▶ **EXERCISE PROMPT**
Across the entries below, work out how many lines contain "Hcases". Respond with the number and no other text.

(Stored data)
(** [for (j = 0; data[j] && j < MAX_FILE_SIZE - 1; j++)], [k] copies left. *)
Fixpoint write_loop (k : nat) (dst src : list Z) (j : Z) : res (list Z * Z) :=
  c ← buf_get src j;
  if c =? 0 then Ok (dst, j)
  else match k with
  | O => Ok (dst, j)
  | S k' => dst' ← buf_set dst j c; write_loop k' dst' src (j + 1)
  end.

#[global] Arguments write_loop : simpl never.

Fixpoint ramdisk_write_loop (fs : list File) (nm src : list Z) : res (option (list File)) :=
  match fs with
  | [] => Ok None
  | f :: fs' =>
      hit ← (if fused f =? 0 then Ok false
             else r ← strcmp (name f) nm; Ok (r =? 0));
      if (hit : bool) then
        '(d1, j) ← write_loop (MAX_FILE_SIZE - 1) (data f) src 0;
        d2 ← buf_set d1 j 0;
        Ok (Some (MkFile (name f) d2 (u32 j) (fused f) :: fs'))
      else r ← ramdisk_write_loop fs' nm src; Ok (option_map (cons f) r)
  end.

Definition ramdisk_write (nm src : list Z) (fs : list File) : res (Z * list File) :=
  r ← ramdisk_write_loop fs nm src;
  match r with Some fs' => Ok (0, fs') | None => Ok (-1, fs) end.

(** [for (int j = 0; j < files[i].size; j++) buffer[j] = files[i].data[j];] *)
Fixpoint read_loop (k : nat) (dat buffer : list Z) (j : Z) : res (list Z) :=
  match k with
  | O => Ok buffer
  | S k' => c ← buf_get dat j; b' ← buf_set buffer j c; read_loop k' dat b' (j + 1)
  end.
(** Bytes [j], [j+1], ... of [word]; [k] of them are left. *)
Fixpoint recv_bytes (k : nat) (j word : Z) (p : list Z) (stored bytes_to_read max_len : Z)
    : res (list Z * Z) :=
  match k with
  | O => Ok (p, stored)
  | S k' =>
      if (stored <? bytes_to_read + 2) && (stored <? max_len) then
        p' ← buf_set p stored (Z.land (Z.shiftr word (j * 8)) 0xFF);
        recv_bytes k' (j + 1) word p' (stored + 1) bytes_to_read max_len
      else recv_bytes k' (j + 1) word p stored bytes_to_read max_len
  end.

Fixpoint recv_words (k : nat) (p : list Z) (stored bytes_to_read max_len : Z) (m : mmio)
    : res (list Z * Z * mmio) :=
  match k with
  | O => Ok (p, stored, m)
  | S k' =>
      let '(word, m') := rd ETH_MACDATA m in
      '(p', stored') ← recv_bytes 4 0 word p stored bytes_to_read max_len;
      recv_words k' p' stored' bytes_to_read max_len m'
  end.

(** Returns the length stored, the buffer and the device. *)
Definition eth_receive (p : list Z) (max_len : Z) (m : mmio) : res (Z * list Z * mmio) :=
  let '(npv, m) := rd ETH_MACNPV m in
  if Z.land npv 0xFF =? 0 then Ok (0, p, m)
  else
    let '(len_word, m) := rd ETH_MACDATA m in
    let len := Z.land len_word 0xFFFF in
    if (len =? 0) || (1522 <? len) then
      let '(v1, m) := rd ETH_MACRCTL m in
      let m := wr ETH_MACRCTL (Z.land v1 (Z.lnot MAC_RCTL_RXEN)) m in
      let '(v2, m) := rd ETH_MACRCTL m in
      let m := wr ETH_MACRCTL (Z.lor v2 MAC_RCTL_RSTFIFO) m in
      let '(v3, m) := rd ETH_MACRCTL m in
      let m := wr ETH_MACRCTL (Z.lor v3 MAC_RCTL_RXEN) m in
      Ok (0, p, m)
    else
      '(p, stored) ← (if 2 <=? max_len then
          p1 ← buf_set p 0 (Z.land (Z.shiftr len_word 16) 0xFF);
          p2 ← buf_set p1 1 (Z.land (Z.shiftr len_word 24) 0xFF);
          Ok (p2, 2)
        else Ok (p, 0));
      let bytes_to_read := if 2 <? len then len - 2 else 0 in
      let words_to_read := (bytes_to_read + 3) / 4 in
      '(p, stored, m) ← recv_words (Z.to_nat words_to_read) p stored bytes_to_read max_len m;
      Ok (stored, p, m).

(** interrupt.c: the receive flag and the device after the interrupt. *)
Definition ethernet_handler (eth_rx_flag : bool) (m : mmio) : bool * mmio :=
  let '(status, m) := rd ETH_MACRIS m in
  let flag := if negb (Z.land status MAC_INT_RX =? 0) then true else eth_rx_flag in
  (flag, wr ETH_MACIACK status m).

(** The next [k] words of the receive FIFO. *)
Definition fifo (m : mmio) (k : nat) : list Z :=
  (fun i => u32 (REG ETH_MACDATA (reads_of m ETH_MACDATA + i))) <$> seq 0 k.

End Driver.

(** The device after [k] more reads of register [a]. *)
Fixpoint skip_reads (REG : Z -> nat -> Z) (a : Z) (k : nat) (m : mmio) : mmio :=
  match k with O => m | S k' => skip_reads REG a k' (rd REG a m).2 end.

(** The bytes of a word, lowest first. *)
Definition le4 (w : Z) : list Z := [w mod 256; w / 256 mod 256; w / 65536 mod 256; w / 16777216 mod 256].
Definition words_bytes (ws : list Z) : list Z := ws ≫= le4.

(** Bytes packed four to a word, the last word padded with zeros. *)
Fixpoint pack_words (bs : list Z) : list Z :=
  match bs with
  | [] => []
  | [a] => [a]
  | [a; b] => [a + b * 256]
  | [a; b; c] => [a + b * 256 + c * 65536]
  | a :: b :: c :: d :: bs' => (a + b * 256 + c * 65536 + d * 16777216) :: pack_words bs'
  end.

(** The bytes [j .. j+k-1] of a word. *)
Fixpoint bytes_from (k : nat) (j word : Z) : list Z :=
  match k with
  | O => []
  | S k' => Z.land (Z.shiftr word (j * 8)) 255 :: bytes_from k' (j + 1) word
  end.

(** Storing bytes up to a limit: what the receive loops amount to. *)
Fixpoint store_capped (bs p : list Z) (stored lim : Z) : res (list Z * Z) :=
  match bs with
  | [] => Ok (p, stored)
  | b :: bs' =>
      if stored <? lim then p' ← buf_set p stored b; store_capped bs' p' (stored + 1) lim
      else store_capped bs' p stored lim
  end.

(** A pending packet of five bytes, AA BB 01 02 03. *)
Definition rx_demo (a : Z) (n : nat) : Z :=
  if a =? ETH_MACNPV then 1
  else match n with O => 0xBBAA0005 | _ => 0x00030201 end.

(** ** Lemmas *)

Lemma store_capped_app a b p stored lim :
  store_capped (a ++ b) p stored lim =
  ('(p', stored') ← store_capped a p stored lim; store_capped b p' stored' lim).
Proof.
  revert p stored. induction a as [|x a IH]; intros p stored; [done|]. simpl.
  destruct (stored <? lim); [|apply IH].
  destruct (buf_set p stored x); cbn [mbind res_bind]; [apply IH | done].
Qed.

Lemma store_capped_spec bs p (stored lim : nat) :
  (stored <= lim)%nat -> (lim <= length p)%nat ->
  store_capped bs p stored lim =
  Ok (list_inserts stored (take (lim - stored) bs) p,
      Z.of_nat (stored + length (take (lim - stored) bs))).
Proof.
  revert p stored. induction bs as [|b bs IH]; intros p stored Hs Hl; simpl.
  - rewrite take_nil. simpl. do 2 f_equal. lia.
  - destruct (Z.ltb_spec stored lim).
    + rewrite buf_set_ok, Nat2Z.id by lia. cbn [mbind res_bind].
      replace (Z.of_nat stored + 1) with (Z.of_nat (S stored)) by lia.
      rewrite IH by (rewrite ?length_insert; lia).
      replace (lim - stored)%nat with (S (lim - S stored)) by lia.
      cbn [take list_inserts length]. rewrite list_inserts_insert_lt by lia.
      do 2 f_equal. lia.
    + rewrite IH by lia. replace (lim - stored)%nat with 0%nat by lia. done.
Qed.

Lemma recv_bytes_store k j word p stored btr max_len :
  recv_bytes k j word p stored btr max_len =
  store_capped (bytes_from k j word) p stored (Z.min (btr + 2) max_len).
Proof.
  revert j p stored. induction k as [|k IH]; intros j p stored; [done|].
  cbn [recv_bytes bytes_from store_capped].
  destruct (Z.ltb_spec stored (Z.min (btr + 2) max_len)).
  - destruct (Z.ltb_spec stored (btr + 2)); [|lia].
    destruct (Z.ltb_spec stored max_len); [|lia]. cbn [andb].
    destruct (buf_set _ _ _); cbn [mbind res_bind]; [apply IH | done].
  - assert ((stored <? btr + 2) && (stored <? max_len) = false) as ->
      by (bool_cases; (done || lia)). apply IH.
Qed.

* * *

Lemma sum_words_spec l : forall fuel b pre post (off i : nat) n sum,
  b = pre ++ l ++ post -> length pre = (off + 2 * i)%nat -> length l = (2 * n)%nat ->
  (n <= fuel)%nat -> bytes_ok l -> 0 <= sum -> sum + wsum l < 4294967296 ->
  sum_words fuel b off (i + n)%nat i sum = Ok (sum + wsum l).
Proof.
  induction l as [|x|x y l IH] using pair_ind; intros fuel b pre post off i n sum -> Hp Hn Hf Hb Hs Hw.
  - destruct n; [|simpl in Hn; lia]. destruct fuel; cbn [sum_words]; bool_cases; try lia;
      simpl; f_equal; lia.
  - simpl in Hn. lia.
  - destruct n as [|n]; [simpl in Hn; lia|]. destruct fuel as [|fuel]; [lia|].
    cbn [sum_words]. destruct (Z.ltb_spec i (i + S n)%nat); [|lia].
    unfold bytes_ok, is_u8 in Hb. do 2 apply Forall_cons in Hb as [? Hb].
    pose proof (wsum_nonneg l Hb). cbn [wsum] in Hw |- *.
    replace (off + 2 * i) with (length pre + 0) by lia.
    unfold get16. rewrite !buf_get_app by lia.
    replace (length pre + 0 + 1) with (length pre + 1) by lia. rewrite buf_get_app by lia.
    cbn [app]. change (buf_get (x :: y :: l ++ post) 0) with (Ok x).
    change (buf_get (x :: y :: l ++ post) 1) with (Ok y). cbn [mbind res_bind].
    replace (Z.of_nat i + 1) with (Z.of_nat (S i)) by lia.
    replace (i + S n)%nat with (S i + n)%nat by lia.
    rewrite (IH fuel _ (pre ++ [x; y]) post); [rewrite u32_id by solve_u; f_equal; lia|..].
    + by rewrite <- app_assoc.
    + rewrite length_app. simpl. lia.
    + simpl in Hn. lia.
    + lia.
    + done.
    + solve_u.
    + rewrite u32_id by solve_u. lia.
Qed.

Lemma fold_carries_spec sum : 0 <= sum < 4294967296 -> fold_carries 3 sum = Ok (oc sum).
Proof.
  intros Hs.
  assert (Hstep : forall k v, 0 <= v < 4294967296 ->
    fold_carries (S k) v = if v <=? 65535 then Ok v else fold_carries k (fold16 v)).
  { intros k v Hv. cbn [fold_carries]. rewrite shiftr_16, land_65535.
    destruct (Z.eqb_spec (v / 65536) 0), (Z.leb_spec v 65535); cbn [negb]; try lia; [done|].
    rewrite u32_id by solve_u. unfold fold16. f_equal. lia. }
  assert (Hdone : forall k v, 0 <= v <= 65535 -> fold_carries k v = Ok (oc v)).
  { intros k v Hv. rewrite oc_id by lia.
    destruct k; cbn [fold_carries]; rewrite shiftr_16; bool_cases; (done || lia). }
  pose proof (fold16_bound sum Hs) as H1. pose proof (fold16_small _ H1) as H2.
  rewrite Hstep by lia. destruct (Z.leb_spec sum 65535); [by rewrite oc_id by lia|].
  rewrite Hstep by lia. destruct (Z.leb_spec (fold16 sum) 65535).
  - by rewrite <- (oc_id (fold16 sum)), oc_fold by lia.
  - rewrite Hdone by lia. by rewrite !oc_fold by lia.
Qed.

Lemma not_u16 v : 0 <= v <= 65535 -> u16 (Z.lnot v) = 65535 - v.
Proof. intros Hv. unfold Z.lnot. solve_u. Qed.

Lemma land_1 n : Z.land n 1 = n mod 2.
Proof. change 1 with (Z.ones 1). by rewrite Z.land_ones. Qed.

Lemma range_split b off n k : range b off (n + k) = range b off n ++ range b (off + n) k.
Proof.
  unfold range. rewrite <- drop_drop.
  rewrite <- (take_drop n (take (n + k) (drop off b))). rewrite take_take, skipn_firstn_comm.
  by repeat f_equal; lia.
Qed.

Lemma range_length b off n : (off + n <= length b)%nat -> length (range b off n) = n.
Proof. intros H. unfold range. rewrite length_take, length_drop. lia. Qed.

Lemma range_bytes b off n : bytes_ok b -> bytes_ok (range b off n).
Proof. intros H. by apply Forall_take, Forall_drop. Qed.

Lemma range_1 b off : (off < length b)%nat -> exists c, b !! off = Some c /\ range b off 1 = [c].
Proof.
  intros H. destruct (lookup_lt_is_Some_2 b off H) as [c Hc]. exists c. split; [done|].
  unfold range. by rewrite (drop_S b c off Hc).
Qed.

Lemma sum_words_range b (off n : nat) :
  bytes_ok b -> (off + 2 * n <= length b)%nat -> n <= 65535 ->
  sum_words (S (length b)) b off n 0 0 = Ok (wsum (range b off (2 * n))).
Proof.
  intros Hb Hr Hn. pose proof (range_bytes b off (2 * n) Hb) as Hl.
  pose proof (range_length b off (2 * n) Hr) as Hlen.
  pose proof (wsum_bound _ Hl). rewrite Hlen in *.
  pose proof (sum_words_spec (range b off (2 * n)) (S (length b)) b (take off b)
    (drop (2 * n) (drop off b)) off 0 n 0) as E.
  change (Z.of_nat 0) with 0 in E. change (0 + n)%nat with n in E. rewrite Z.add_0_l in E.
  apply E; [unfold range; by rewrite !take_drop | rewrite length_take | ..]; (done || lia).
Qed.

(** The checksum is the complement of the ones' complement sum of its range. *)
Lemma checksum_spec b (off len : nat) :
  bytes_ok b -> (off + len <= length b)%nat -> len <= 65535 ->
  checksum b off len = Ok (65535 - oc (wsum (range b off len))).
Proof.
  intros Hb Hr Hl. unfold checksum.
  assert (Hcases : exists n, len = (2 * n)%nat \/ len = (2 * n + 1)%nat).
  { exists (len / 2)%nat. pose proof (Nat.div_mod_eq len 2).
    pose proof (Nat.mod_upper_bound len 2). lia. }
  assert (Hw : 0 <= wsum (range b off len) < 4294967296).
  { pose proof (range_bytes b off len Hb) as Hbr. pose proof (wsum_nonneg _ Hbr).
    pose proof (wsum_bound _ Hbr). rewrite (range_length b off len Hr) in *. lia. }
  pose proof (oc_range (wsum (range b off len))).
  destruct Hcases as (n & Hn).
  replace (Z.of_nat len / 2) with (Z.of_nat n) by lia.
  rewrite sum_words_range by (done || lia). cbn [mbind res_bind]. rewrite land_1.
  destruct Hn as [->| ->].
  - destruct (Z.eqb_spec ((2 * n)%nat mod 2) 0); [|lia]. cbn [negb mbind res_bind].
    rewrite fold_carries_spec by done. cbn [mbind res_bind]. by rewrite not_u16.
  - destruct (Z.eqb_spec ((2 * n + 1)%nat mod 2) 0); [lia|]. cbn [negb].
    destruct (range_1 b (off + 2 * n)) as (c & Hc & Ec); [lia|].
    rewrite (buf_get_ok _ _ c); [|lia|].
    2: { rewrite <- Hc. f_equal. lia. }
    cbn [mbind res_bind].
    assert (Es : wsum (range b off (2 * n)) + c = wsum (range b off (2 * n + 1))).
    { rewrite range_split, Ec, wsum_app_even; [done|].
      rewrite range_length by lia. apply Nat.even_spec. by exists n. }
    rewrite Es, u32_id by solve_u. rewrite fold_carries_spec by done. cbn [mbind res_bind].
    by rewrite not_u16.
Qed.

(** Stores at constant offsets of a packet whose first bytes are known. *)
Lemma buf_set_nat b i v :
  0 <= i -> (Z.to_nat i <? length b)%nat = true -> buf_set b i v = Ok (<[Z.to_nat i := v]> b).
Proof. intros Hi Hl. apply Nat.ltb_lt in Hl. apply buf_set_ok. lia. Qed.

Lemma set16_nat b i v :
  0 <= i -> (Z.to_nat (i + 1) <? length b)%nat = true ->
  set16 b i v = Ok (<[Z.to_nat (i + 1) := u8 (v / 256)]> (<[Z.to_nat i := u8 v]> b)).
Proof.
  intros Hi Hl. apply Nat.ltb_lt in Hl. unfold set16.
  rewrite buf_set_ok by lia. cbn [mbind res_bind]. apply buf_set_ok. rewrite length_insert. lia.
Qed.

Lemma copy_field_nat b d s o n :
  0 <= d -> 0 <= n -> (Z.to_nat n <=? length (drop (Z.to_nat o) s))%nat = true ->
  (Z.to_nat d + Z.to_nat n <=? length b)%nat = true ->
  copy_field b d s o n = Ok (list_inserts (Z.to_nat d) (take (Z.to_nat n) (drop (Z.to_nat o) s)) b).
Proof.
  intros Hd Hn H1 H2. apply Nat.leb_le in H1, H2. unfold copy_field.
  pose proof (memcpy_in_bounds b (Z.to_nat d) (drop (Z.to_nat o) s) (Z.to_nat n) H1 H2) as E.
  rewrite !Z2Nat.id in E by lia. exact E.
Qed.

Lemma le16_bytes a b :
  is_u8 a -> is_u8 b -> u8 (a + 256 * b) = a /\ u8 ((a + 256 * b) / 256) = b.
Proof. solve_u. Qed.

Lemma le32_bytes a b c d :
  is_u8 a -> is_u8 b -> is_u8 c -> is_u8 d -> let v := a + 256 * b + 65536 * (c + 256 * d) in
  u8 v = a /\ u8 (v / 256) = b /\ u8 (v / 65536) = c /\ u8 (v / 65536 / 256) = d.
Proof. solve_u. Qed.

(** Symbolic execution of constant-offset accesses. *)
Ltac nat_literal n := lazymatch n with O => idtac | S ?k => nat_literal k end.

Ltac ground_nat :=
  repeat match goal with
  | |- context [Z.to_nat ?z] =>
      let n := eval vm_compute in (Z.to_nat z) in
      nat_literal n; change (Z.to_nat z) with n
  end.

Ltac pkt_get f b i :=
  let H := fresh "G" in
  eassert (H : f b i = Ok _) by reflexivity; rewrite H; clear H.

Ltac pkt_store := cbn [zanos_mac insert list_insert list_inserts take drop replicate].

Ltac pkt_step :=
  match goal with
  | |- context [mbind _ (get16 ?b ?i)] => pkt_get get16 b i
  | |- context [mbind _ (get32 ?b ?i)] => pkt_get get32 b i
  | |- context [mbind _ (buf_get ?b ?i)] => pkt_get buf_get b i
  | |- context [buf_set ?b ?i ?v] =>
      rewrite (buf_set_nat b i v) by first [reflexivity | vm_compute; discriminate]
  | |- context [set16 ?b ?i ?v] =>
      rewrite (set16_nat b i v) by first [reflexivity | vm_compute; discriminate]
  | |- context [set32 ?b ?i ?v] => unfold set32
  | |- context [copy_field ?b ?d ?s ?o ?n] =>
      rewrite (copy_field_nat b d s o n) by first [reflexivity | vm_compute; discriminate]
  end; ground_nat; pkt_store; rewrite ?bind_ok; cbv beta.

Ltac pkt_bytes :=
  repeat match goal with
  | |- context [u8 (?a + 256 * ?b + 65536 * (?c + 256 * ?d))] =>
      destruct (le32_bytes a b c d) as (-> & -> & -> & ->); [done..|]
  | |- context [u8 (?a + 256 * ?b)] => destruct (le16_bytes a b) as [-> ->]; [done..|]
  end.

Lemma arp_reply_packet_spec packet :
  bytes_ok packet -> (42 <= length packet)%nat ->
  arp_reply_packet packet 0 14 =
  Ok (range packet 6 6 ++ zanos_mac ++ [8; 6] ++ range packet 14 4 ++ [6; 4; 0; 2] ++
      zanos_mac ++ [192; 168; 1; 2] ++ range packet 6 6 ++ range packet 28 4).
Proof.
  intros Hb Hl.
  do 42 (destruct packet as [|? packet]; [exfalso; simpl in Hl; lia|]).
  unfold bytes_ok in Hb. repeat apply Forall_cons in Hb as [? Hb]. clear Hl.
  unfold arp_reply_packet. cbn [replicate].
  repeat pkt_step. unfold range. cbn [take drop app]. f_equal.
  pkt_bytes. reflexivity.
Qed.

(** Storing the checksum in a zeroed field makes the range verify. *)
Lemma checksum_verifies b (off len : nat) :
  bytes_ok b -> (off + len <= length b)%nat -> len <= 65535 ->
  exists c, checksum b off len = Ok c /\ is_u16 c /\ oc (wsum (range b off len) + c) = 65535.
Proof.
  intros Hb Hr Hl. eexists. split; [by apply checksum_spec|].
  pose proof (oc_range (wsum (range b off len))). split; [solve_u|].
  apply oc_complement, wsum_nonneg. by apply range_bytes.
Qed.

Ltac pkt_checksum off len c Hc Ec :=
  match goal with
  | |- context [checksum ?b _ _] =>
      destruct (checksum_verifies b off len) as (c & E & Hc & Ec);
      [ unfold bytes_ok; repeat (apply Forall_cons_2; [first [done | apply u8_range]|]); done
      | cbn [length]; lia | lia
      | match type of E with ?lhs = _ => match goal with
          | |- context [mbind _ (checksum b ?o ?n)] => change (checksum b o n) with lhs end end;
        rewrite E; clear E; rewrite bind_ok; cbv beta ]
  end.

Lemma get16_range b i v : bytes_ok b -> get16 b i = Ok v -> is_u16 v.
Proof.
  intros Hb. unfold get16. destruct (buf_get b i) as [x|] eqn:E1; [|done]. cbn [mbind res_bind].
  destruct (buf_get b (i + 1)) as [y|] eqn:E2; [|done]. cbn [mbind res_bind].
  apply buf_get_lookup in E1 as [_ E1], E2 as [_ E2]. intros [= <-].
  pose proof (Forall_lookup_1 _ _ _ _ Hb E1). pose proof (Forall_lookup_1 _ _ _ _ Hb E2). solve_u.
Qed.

▶ **SOLVED PROBLEM**
2